---------- SOURCE MATERIAL ----------
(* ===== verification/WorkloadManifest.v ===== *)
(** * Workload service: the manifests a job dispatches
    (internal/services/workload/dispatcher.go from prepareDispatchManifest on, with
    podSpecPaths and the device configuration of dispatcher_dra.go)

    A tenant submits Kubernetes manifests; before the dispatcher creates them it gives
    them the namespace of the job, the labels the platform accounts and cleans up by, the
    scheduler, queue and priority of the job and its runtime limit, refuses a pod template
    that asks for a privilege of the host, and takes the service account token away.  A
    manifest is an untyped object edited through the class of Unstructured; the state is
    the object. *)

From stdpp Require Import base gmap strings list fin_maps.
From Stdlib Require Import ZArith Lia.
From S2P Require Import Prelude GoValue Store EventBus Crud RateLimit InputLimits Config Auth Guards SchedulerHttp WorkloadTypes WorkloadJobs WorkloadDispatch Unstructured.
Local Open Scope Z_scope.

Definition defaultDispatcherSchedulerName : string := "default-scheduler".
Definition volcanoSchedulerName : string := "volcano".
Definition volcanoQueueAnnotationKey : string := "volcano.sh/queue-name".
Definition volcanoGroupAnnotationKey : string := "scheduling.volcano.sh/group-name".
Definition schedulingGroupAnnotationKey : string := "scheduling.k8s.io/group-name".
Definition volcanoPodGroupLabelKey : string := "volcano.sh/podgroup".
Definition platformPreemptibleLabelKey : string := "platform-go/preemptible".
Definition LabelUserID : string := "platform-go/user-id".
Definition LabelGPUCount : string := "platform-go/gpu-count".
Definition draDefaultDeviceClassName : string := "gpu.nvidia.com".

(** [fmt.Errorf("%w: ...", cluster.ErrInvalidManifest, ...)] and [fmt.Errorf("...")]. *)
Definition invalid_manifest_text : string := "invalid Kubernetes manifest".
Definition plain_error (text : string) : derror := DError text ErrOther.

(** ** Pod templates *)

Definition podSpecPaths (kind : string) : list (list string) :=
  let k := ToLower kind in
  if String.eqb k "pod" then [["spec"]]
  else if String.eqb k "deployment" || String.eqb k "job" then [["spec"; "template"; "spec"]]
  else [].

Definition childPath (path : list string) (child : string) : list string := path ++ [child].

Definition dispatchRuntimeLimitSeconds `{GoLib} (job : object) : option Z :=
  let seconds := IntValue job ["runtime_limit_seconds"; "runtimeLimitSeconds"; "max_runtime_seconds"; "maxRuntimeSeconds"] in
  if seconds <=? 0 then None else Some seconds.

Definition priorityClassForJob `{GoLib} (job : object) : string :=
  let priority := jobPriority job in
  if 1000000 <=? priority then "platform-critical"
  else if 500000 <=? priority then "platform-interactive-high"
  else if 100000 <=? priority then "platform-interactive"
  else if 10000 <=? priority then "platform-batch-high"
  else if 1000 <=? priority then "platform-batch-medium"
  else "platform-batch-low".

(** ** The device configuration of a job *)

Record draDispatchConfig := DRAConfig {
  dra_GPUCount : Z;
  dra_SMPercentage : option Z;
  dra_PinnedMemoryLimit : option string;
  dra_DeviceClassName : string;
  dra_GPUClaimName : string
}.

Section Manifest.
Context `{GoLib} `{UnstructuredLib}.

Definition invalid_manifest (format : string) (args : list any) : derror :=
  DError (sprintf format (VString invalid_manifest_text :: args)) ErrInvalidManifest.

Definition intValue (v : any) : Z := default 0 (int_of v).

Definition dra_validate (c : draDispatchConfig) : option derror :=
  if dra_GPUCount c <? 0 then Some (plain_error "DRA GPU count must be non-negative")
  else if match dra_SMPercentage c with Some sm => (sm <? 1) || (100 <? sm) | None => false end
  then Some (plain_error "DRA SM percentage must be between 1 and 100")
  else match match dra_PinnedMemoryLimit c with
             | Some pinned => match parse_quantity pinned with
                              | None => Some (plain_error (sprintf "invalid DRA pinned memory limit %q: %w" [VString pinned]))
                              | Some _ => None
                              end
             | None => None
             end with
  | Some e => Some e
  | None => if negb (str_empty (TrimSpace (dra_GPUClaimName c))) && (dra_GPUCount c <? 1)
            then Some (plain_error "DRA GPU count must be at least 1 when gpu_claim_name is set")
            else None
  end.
----------
---------- SOURCE MATERIAL ----------
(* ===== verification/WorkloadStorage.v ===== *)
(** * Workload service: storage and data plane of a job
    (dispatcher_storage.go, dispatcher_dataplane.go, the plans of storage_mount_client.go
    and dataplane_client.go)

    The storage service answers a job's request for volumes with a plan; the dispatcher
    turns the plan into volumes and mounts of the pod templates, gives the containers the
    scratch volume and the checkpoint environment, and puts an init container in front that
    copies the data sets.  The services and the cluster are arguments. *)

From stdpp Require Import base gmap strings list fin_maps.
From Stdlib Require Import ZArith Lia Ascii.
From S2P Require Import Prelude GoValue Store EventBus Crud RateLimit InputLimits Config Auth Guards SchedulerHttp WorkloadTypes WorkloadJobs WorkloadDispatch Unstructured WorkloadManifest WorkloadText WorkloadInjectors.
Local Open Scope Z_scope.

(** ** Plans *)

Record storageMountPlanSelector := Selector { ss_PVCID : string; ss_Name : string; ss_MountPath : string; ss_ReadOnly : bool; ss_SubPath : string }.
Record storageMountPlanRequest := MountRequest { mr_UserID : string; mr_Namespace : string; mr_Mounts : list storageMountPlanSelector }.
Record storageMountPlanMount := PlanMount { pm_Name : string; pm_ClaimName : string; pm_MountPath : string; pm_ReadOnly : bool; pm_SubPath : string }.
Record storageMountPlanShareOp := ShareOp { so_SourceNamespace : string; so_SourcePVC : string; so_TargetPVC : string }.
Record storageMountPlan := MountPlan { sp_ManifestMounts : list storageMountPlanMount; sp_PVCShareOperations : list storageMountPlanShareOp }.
----------
TRY IT: Across the data above, how many lines include the word "Require"? Give only the count.

EXERCISE OUTPUT: 6